The Sellers may waive any condition specified in this Section 7.2 if they execute a writing so stating at or prior to the Closing.

8. Remedies for Breaches of this Agreement.

    8.1 Survival of Representations and Warranties. All of the representations and warranties of the Sellers and of the Company contained in this Agreement shall survive the Closing hereunder (unless the Buyer knew of any misrepresentation or breach of warranty at the time of Closing) and shall continue in full force and effect for one year thereafter; provided, however, that (i) the representations and warranties of the Sellers and the Company contained in Sections 3.1(d) and 4.3 shall survive the Closing and shall continue in full force and effect until the expiration of any applicable statute of limitations; and (ii) the representations and warranties of the Sellers and the Company contained in Section 4.14 shall survive the Closing and shall continue in full force and effect for two years thereafter.

    8.2 Indemnification Provisions for Benefit of the Buyer.

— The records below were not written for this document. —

(** * Chart digitiser (script.js): calibration, value extraction and crop

    A shallow embedding of the page script: its [let] variables and the DOM
    properties it reads become one explicit state record, every event handler
    becomes a function on that state, and JavaScript numbers are IEEE 754
    binary64 values, i.e. Rocq's primitive [float]. *)

From Stdlib Require Import ZArith List String Bool Lia Floats.
Import ListNotations.

Set Warnings "-inexact-float".

(** ** JavaScript numbers *)

Module Num.

(** Numbers that are known to be integral (results of [Math.round], canvas
    dimensions, pixel counts).  They are kept as mathematical integers next
    to the two infinities and NaN: every integer met below is either a value
    of [Math.round] (an integral double) or is bounded by a canvas dimension
    (an [unsigned long]), so double arithmetic on them is exact.  The sign of
    a zero is dropped; nothing in the script reads it. *)
Inductive jsint := JNaN | JInf (neg : bool) | JInt (z : Z).

(** [floor (m * 2^e + 1/2)] for a dyadic number [m * 2^e]. *)
Definition round_half_up (m e : Z) : Z :=
  if (0 <=? e)%Z then (m * 2 ^ e)%Z
  else ((2 * m + 2 ^ (- e)) / 2 ^ (1 - e))%Z.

        (a) In the event that: (i) the Sellers and/or the Company breach any of their representations, warranties, or covenants contained in this Agreement, or (ii) any Adverse Consequence is suffered by the Buyer or the Company as a result of any current or pending litigation disclosed on the schedules to the Hixson Agreement, or (iii) any party other than the Company breaches any representation, warranty or covenant contained in the Hixson Agreement or the Technology Sale Agreement, then the Sellers agree jointly and severally to indemnify the Buyer from and against any Adverse Consequences the Buyer or its affiliates may suffer through and after the date of the claim for indemnification (including any Adverse Consequences the Buyer or its affiliates may suffer after the end of any applicable survival period) resulting from, arising out of, relating to, in the nature of, or caused by the breach; provided, however, that (A)  the Sellers shall not have any obligation to indemnify the Buyer (x) from and against any Adverse Consequences amounting to less than $5,000 arising from a single breach or (y) until the Buyer has suffered Adverse Consequences by reason of all such breaches in excess of $25,000 in the aggregate (after which point the Sellers will be obligated to indemnify the Buyer for all of the Adverse Consequences without regard to such threshold), (B) the Sellers' maximum obligation to indemnify the Buyer from and against Adverse Consequences pursuant to this Agreement shall not exceed $7,000,000 and (C) the Sellers shall have no indemnity obligation related to any claim for indemnification that is not made by the Buyer to the Sellers in writing within one year of the Closing Date or, with respect to an indemnity claim arising from a breach of the representations and warranties in Section 3.1(d), 4.3 or 4.14, within the applicable survival period described in Section 8.1.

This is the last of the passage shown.